EXERCISE INSTRUCTIONS
The line containing "#[export] Instance DeltaOperation_eq_dec" marks the end, so write out exactly every line from the top of the entries below through that one.

RECORDS TO PROCESS
(* ===== verification/SubscriberProps.v ===== *)
(** * What a subscriber subscribes to

    The protocol that the subscriber keeps to once it has a catalog: the
    selection of the tracks is specified by a search, the subscriptions by
    the list they come from, and [handle_catalog] implements both in every
    environment whose catalog stays the same. *)
From S2P Require Import Prelude Io Base64 GoFloat Media Catalog Loc Nalu Cc608 InitTrack Chunk Subtitle AssetOps CatalogGen Publisher Drm CencMux Playback Subscriber.
Local Open Scope Z_scope.
Local Open Scope go_scope.

#[export] Instance Accessibility_eq_dec : EqDecision Accessibility.
Proof. solve_decision. Defined.
#[export] Instance float64_eq_dec : EqDecision float64.
Proof. unfold float64. solve_decision. Defined.
#[export] Instance Track_eq_dec : EqDecision Track.
Proof. solve_decision. Defined.
#[export] Instance DeltaOperation_eq_dec : EqDecision DeltaOperation.
Proof. solve_decision. Defined.
#[export] Instance InitData_eq_dec : EqDecision InitData.
Proof. solve_decision. Defined.
#[export] Instance ContentProtection_eq_dec : EqDecision ContentProtection.
Proof. solve_decision. Defined.
#[export] Instance Catalog_eq_dec : EqDecision Catalog.
Proof. solve_decision. Defined.
#[export] Instance playbackTrack_eq_dec : EqDecision playbackTrack.
Proof. solve_decision. Defined.
#[export] Instance playbackUnit_eq_dec : EqDecision playbackUnit.
Proof. solve_decision. Defined.
#[export] Instance timedBytes_eq_dec : EqDecision timedBytes.
Proof. solve_decision. Defined.
#[export] Instance nativePlayback_eq_dec : EqDecision nativePlayback.
Proof. solve_decision. Defined.

(** ** The specification *)
Section Plan.
Context {M : Mp4Types} {FL : @FragLib M} {CG : @CatLib M} {SM : @SubMp4 M FL} {DL : DrmLib} {PB : PubLib} {ML : MoqMILib}.
Context (h : subConfig) (c : Catalog).

(** The first track of a role whose name contains what is wanted; without a
    wish the first of all, if one is to be taken. *)
Definition matches (role wanted : string) (take : bool) (t : Track) : bool :=
  bool_decide (Role t = role) && (if is_empty wanted then take else Contains (trName t) wanted).
Definition first_of (role wanted : string) (take : bool) : string :=
  match List.find (matches role wanted take) (catTracks c) with Some t => trName t | None => EmptyString end.

Definition spec_selection : selection :=
  mkSelection (first_of "video" (VideoName h) true) (first_of "audio" (AudioName h) true)
    (first_of "subtitle" (SubsName h) (hasOut h "subs")).

(** The tracks of the video, dependencies first. *)
Definition plan_videos : outcome (list string) :=
  let v := videoTrack spec_selection in
  if is_empty v then Ret []
  else if SubscribeDependencies h || SimulatePlayback h then
    match dependencyOrder c v with Some r => r | None => outOfFuel end
  else Ret [v].

Definition media_of (target name : string) : string := if bool_decide (name = target) then "video" else "video_dependency".
Definition named (name mediaType : string) : list (string * string) := if is_empty name then [] else [(name, mediaType)].

(** The subscriptions, each with the media type it is read as. *)
Definition plan : outcome (list (string * string)) :=
  let! vs := plan_videos in
  Ret (((fun n => (n, media_of (videoTrack spec_selection) n)) <$> vs)
       ++ named (audioTrack spec_selection) "audio" ++ named (subsTrack spec_selection) "subs").

(** The simulated playback, if one is wanted. *)
Definition wants_playback : bool :=
  negb (is_empty (videoTrack spec_selection)) && (SimulatePlayback h || negb (is_empty (MetricsPath h))).
Definition plan_playback : outcome nativePlayback :=
  let! vs := plan_videos in
  newNativePlayback c vs (videoTrack spec_selection) (SimulatePlayback h) (MinimalBuffer h) (subTargetLatency h) (MetricsPath h).

Inductive sphase :=
  (** going through the tracks: outputs are prepared, licenses requested *)
  | Scan
  | Subs (rest : list (string * string))
  (** subscribed, its reader not yet started *)
  | Join (name media : string) (rest : list (string * string))
  | Failed | Closed | Waiting
  (** the catalog has changed: nothing is specified *)
  | SLost.

#[export] Instance sphase_eq_dec : EqDecision sphase.
Proof. solve_decision. Defined.

(** The subscriptions that are next. *)
Definition todo (q : sphase) : option (list (string * string)) :=
  match q with
  | Scan => if wants_playback then None else match plan with Ret l => Some l | _ => None end
  | Subs rest => Some rest
  | _ => None
  end.

Definition none_selected : bool :=
  is_empty (audioTrack spec_selection) && is_empty (videoTrack spec_selection) && is_empty (subsTrack spec_selection).

Definition closes (q : sphase) (reason : string) : bool :=
  match q with
  | Failed | Join _ _ _ => bool_decide (reason = "internal error"%string)
  | Scan | Subs _ =>
      if bool_decide (reason = "invalid video dependencies"%string) then
        bool_decide (q = Scan) && match plan_videos with Err _ => true | _ => false end
      else if bool_decide (reason = "invalid playback configuration"%string) then
        bool_decide (q = Scan) && wants_playback && match plan_playback with Err _ => true | _ => false end
      else bool_decide (reason = "no matching tracks found"%string) && none_selected && bool_decide (todo q = Some [])
  | _ => false
  end.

SOLUTION TO THIS TASK
(* ===== verification/SubscriberProps.v ===== *)
(** * What a subscriber subscribes to

    The protocol that the subscriber keeps to once it has a catalog: the
    selection of the tracks is specified by a search, the subscriptions by
    the list they come from, and [handle_catalog] implements both in every
    environment whose catalog stays the same. *)
From S2P Require Import Prelude Io Base64 GoFloat Media Catalog Loc Nalu Cc608 InitTrack Chunk Subtitle AssetOps CatalogGen Publisher Drm CencMux Playback Subscriber.
Local Open Scope Z_scope.
Local Open Scope go_scope.

#[export] Instance Accessibility_eq_dec : EqDecision Accessibility.
Proof. solve_decision. Defined.
#[export] Instance float64_eq_dec : EqDecision float64.
Proof. unfold float64. solve_decision. Defined.
#[export] Instance Track_eq_dec : EqDecision Track.
Proof. solve_decision. Defined.
#[export] Instance DeltaOperation_eq_dec : EqDecision DeltaOperation.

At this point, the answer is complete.